BAŞKAN - Buyurun, tamamlayın lütfen.

SELÇUK ÖZDAĞ (Muğla) - Siz bilgiye önem vermiyorsunuz, siz sonuçlarla uğraşmak istiyorsunuz ve sonucunu da bedellerini de milletimiz ödemiş oluyor, sonra da burada destan yazıyorsunuz.
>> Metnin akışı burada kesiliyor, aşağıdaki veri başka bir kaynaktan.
(* ===== verification/XmlReader.v ===== *)
(** * Reading XML documents

    What a well-formed document is, for the part of XML the reports use: a
    reader of characters that builds the tree of the elements.  Character data
    other than white space is accepted as CDATA only, and there are no comments;
    the well-formedness rules kept are that an attribute occurs once and its
    value contains no "<", that tags match, that there is one root, and that a
    declaration comes first. *)
From S2P Require Import Prelude CString CStringTheorems.

Inductive node :=
| Element (name : string) (attributes : list (string * string)) (content : list node)
| Text (s : string).

(** The elements read so far: the attributes of the declaration, the content of
    the innermost open element in reverse, and the open elements, each with its
    name, its attributes and what comes before it. *)
Record tree := mkTree {
  declared : option (list (string * string));
  kids : list node;
  ups : list (string * list (string * string) * list node);
}.

Definition is_nil {A} (l : list A) : bool := match l with [] => true | _ => false end.

Definition add_node (x : node) (t : tree) : tree := mkTree (declared t) (x :: kids t) (ups t).
(** A second root is an error. *)
Definition may_open (t : tree) : bool := negb (is_nil (ups t)) || is_nil (kids t).
Definition open_element (name : string) (attributes : list (string * string)) (t : tree) : option tree :=
  if may_open t then Some (mkTree (declared t) [] ((name, attributes, kids t) :: ups t)) else None.
Definition add_element (name : string) (attributes : list (string * string)) (t : tree) : option tree :=
  if may_open t then Some (add_node (Element name attributes []) t) else None.
Definition add_text (s : string) (t : tree) : option tree :=
  match ups t with [] => None | _ => Some (add_node (Text s) t) end.
Definition close_element (name : string) (t : tree) : option tree :=
  match ups t with
  | (n, attributes, before) :: ups' =>
      if String.eqb n name then Some (mkTree (declared t) (Element n attributes (rev (kids t)) :: before) ups') else None
  | [] => None
  end.

(** What has been read of the current piece of text; lists of characters and of
    attributes are in reverse. *)
Inductive kind := TagKind | DeclarationKind.
Inductive mode :=
| Begin | FirstTag | Content | Tag
| TagName (k : kind) (n : list ascii)
| Inside (k : kind) (n : string) (attributes : list (string * string))
| AttributeName (k : kind) (n : string) (attributes : list (string * string)) (a : list ascii)
| Equals (k : kind) (n : string) (attributes : list (string * string)) (a : string)
| Value (k : kind) (n : string) (attributes : list (string * string)) (a : string) (v : list ascii)
| AfterValue (k : kind) (n : string) (attributes : list (string * string))
| Slash (n : string) (attributes : list (string * string))
| Question (attributes : list (string * string))
| CloseName (n : list ascii)
| Bang (expected : list ascii)
| CData (acc : list ascii).

Definition is_white (c : ascii) : bool := existsb (Ascii.eqb c) (Ascii.ascii_of_nat <$> [32; 10; 9; 13]%nat).
Definition DQUOTE : ascii := Ascii.ascii_of_nat 34.
(** Letters, digits and "-", "." , ":", "_". *)
Definition is_name_char (c : ascii) : bool :=
  let n := Ascii.nat_of_ascii c in
  (Nat.leb 97 n && Nat.leb n 122) || (Nat.leb 65 n && Nat.leb n 90) || (Nat.leb 45 n && Nat.leb n 58 && negb (Nat.eqb n 47))
  || Nat.eqb n 95.

Definition name_of (acc : list ascii) : string := text (rev acc).
Definition decode (acc : list ascii) : string := text (xml_unescape (rev acc)).

(** The end of a start tag, of a declaration or of an empty element. *)
Definition in_tag (k : kind) (n : string) (attributes : list (string * string)) (c : ascii) (t : tree) : option (mode * tree) :=
  match k with
  | TagKind =>
      if Ascii.eqb c ">" then pair Content <$> open_element n (rev attributes) t
      else if Ascii.eqb c "/" then Some (Slash n attributes, t) else None
  | DeclarationKind => if Ascii.eqb c "?" && String.eqb n "xml" then Some (Question attributes, t) else None
  end.

Definition in_markup (c : ascii) (t : tree) : option (mode * tree) :=
  if Ascii.eqb c "/" then Some (CloseName [], t)
  else if Ascii.eqb c "!" then Some (Bang (chars "[CDATA["), t)
  else if is_name_char c then Some (TagName TagKind [c], t) else None.

Definition read_char (s : mode * tree) (c : ascii) : option (mode * tree) :=
  let '(m, t) := s in
  match m with
  | Begin => if Ascii.eqb c "<" then Some (FirstTag, t) else if is_white c then Some (Content, t) else None
  | FirstTag => if Ascii.eqb c "?" then Some (TagName DeclarationKind [], t) else in_markup c t
  | Content => if Ascii.eqb c "<" then Some (Tag, t) else if is_white c then Some (Content, t) else None
  | Tag => in_markup c t
  | TagName k n =>
      if is_name_char c then Some (TagName k (c :: n), t)
      else if is_white c then Some (Inside k (name_of n) [], t) else in_tag k (name_of n) [] c t
  | Inside k n l =>
      if is_white c then Some (Inside k n l, t)
      else if is_name_char c then Some (AttributeName k n l [c], t) else in_tag k n l c t
  | AttributeName k n l a =>
      if is_name_char c then Some (AttributeName k n l (c :: a), t)
      else if Ascii.eqb c "=" && negb (existsb (String.eqb (name_of a)) l.*1) then Some (Equals k n l (name_of a), t) else None
  | Equals k n l a => if Ascii.eqb c DQUOTE then Some (Value k n l a [], t) else None
  | Value k n l a v =>
      if Ascii.eqb c DQUOTE then Some (AfterValue k n ((a, decode v) :: l), t)
      else if Ascii.eqb c "<" then None else Some (Value k n l a (c :: v), t)
  | AfterValue k n l => if is_white c then Some (Inside k n l, t) else in_tag k n l c t
  | Slash n l => if Ascii.eqb c ">" then pair Content <$> add_element n (rev l) t else None
  | Question l => if Ascii.eqb c ">" then Some (Content, mkTree (Some (rev l)) (kids t) (ups t)) else None
  | CloseName n =>
      if is_name_char c then Some (CloseName (c :: n), t)
      else if Ascii.eqb c ">" then pair Content <$> close_element (name_of n) t else None
  | Bang e =>
      match e with
      | d :: e' => if Ascii.eqb c d then Some (if is_nil e' then CData [] else Bang e', t) else None
      | [] => None
      end
  | CData acc =>
      match c, acc with
      | ">"%char, "]"%char :: "]"%char :: acc' => pair Content <$> add_text (name_of acc') t
      | _, _ => Some (CData (c :: acc), t)
      end
  end.

Fixpoint read_chars (l : list ascii) (s : mode * tree) : option (mode * tree) :=
  match l with [] => Some s | c :: l' => read_char s c ≫= read_chars l' end.

(** The declaration, if any, and the root element of a document. *)
Definition read_xml (s : string) : option (option (list (string * string)) * node) :=
  match read_chars (chars s) (Begin, mkTree None [] []) with
  | Some (Content, mkTree d [x] []) => Some (d, x)
  | _ => None
  end.

(** ** Reading pieces *)

Definition reads (s : string) (m m' : mode * tree) : Prop := read_chars (chars s) m = Some m'.

Lemma chars_app s t : chars (s +:+ t) = chars s ++ chars t.
Proof. induction s as [|c s IH]; [done|]. change (c :: chars (s +:+ t) = c :: chars s ++ chars t). by rewrite IH. Qed.
Lemma chars_text l : chars (text l) = l.
Proof. apply String.list_ascii_of_string_of_list_ascii. Qed.
Lemma text_chars s : text (chars s) = s.
Proof. apply String.string_of_list_ascii_of_string. Qed.

Lemma read_chars_app l k s : read_chars (l ++ k) s = read_chars l s ≫= read_chars k.
Proof. revert s. induction l as [|c l IH]; intros s; cbn; [done|]. destruct (read_char s c); cbn; [apply IH|done]. Qed.
Lemma reads_app s t m1 m2 m3 : reads s m1 m2 -> reads t m2 m3 -> reads (s +:+ t) m1 m3.
Proof. unfold reads. rewrite chars_app, read_chars_app. by intros ->. Qed.
Lemma reads_nil m : reads "" m m.
Proof. done. Qed.

(** The value of an attribute: [v] stands for [d]. *)
Definition value (v d : string) : Prop :=
  DQUOTE ∉ chars v /\ "<"%char ∉ chars v /\ text (xml_unescape (chars v)) = d.

Lemma reads_value_chars l k n attributes a acc t : DQUOTE ∉ l -> "<"%char ∉ l ->
  read_chars l (Value k n attributes a acc, t) = Some (Value k n attributes a (rev l ++ acc), t).
Proof.
  revert acc. induction l as [|c l IH]; intros acc Hq Hl; [done|].
  apply not_elem_of_cons in Hq as [Hq ?], Hl as [Hl ?]. cbn [read_chars read_char].
  rewrite (proj2 (Ascii.eqb_neq c DQUOTE)), (proj2 (Ascii.eqb_neq c "<")) by congruence. cbn [mbind option_bind].
  rewrite IH by done. cbn [rev]. by rewrite <-app_assoc.
Qed.

Lemma reads_value v d k n attributes a t : value v d ->
  reads (v +:+ String DQUOTE "") (Value k n attributes a [], t) (AfterValue k n ((a, d) :: attributes), t).
Proof.
  intros (Hq & Hl & <-). eapply reads_app; [by apply reads_value_chars|]. rewrite app_nil_r.
  unfold reads. cbn -[decode]. unfold decode. by rewrite rev_involutive.
Qed.

(** The content of a CDATA section does not contain the characters that end it. *)
Definition cdata (l : list ascii) : Prop := ~ exists a b, l = a ++ chars "]]>" ++ b.

Lemma read_cdata_char acc c t : (forall r, c = ">"%char -> acc <> "]"%char :: "]"%char :: r) ->
  read_char (CData acc, t) c = Some (CData (c :: acc), t).
Proof.
  intros H. cbn. destruct c as [ [] [] [] [] [] [] [] [] ]; try done.
  destruct acc as [|c1 acc]; [done|]. destruct c1 as [ [] [] [] [] [] [] [] [] ]; try done.
  destruct acc as [|c2 acc]; [done|]. destruct c2 as [ [] [] [] [] [] [] [] [] ]; try done.
  by destruct (H acc eq_refl).
Qed.

Lemma read_cdata l acc t : cdata (rev acc ++ l) ->
  read_chars l (CData acc, t) = Some (CData (rev l ++ acc), t).
Proof.
  revert acc. induction l as [|c l IH]; intros acc Hc; [done|]. cbn [read_chars]. rewrite read_cdata_char.
  - cbn [mbind option_bind]. rewrite IH; cbn [rev]; by rewrite <-app_assoc.
  - intros r -> ->. apply Hc. exists (rev r), l. cbn [rev]. by rewrite <-!app_assoc.
Qed.

(** A CDATA section in an element. *)
Lemma reads_cdata s t t' : cdata (chars s) -> add_text s t = Some t' ->
  reads ("<![CDATA[" +:+ s +:+ "]]>") (Content, t) (Content, t').
Proof.
  intros Hc Ht. eapply reads_app; [reflexivity|]. eapply reads_app; [by apply (read_cdata _ [])|].
  unfold reads. cbn -[add_text name_of]. unfold name_of. by rewrite app_nil_r, rev_involutive, text_chars, Ht.
Qed.

(** ** Two documents *)

(** As long as the first document has no root, a reader that already has one
    keeps up with it or fails. *)
Definition keeps_up (s1 s2 : mode * tree) : Prop :=
  (s1.1 = s2.1 \/ (s1.1 = Begin /\ s2.1 = Content) \/ (s1.1 = FirstTag /\ s2.1 = Tag)) /\
  kids s1.2 = [] /\ ups s1.2 = [] /\ kids s2.2 <> [] /\ ups s2.2 = [].

Lemma read_char_keeps_up c s1 s1' s2 : keeps_up s1 s2 -> read_char s1 c = Some s1' ->
  read_char s2 c = None \/ exists s2', read_char s2 c = Some s2' /\ keeps_up s1' s2'.
Proof.
  destruct s1 as [m1 [d1 k1 u1] ], s2 as [m2 [d2 k2 u2] ]. intros (Hm & K1 & U1 & K2 & U2) Hr. cbn in *. subst.
  destruct k2 as [|y k2]; [done|].
  assert (forall m m' d d', m = m' \/ (m = Begin /\ m' = Content) \/ (m = FirstTag /\ m' = Tag) ->
    exists s2', Some (m', mkTree d' (y :: k2) []) = Some s2' /\ keeps_up (m, mkTree d [] []) s2') as Hsome.
  { intros m m' d d' Hmm. by eexists. }
  destruct Hm as [->|[ [-> ->]|[-> ->] ] ]; [destruct m2| |];
    unfold in_tag, in_markup, open_element, add_element, add_text, close_element, may_open in *; cbn in *;
    repeat case_match; simplify_eq/=; auto 7;
    repeat match goal with H : (_ =? _)%char = true |- _ => apply Ascii.eqb_eq in H; subst end; done.
Qed.

Lemma read_chars_keeps_up l : forall s1 s2 d x, keeps_up s1 s2 ->
  read_chars l s1 = Some (Content, mkTree d [x] []) -> read_chars l s2 = None.
Proof.
  induction l as [|c l IH]; intros s1 s2 d x Hk; cbn [read_chars].
  { intros [= ->]. by destruct Hk as (_ & ? & _). }
  intros (s1' & Hr & Hl)%bind_Some. destruct (read_char_keeps_up c s1 s1' s2 Hk Hr) as [->|(s2' & -> & Hk')]; [done|].
  cbn. by eapply IH.
Qed.

Lemma read_xml_state s dx : read_xml s = Some dx <->
  read_chars (chars s) (Begin, mkTree None [] []) = Some (Content, mkTree dx.1 [dx.2] []).
Proof.
  unfold read_xml. destruct dx as [d x]. split; [|by intros ->].
  repeat case_match; naive_solver.
Qed.

(** One document after another is not a document. *)
Lemma read_xml_twice s t : read_xml s <> None -> read_xml t <> None -> read_xml (s +:+ t) = None.
Proof.
  destruct (read_xml s) as [dx|] eqn:Hs; [|done]. destruct (read_xml t) as [ex|] eqn:Ht; [|done]. intros _ _.
  apply read_xml_state in Hs, Ht. unfold read_xml. rewrite chars_app, read_chars_app, Hs. cbn [mbind option_bind].
  assert (keeps_up (Begin, mkTree None [] []) (Content, mkTree dx.1 [dx.2] [])) as Hk by (split; auto; done).
  by rewrite (read_chars_keeps_up _ _ _ _ _ Hk Ht).
Qed.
Biraz önce bir milletvekili çıktı ve konuştu burada. Efendim, milletimiz çok cansiparane çalışmış. Ya, millet zaten alicenap bir millet; bu millet nerede bir acı görse, sel felaketi görse, orman yangını görse, herhangi bir yerde deprem görmüş olsa veya başka bir felaket görmüş olsa bu felaketler sonunda -işte bunu en son otel yangınında da gördük- vatandaşımız varını yoğunu ortaya koyabiliyor. Önemli olan, bu devleti yönetenlerin devleti akılla, bilgiyle yönetmiş olmalarıdır. Gördüğümüz o ki akılla yönetmiyorsunuz, bilgiyle yönetmiyorsunuz ve de Türkiye'nin ehem ve mühim çizgilerini iyi araştıramıyorsunuz. Ehem ve mühim çizgileri belli. Orman yangınları olur. Daha geçen gün Bakan Bey burada, bütçede "Efendim, envanterimizi çoğaltmaya başladık." diye konuştu. Ne envanteri? Helikopter envanterini çoğaltmaya başlamışlar. Allah'tan korkun be!

(Mikrofon otomatik cihaz tarafından kapatıldı)

SELÇUK ÖZDAĞ (Muğla) - Tamamlıyorum Sayın Başkanım.

BAŞKAN - Buyurun, bitirelim lütfen.

SELÇUK ÖZDAĞ (Muğla) - Hatay'dan Çanakkale'ye kadar, elli yıldır, altmış yıldır bu orman yangınları olmuyor mu? Ben Manisalıyım, Muğla'da üniversitede hocalık yaptım; oralarda hep orman yangınları oluyordu ama helikopterler zamanında söndürüyorlardı. Siz bu konuda ihmallerinizi ortaya koydunuz ama hiçbir kimse bedel ödemiyor ve bakıyoruz, ne bir bakan istifa ediyor ne bir genel müdür istifa ediyor ne bir Cumhurbaşkanı istifa ediyor veya özür diliyor.

Bakın, geçen gün bu kürsüde söyledim, dedim ki: Sırbistan'da bir kaza oldu. Bu kazadan sonra Başbakan istifa etti, bakan istifa etti, ilgili genel müdürler istifa etti Sırbistan'da.

Türkiye bu konularda daha fazla ciddi çalışmalıdır, bilgiye önem verilmelidir. Depremler olacaktır ama bu depremlerle ilgili önceden tedbir almamız gerekmektedir. Maalesef, tedbir almayan bir iktidarla karşı karşıyayız. Deprem olduktan sonra "kader" diyerek Allah'a bühtanda bulunan bir anlayışla, bir zihniyetle karşı karşıyayız. Allah başka ülkelerde de deprem meydana getiriyor ve o depremler olduktan sonra da o depremleri birileri günahlara bağlamıyor. Yani Japonya'da günahlar olmuyor mu?

(Mikrofon otomatik cihaz tarafından kapatıldı)

SELÇUK ÖZDAĞ (Muğla) - Sözümü tamamladım efendim, teşekkür ediyorum, uzatmayacağım. Anlayışınıza teşekkür ediyorum, saygılar sunuyorum.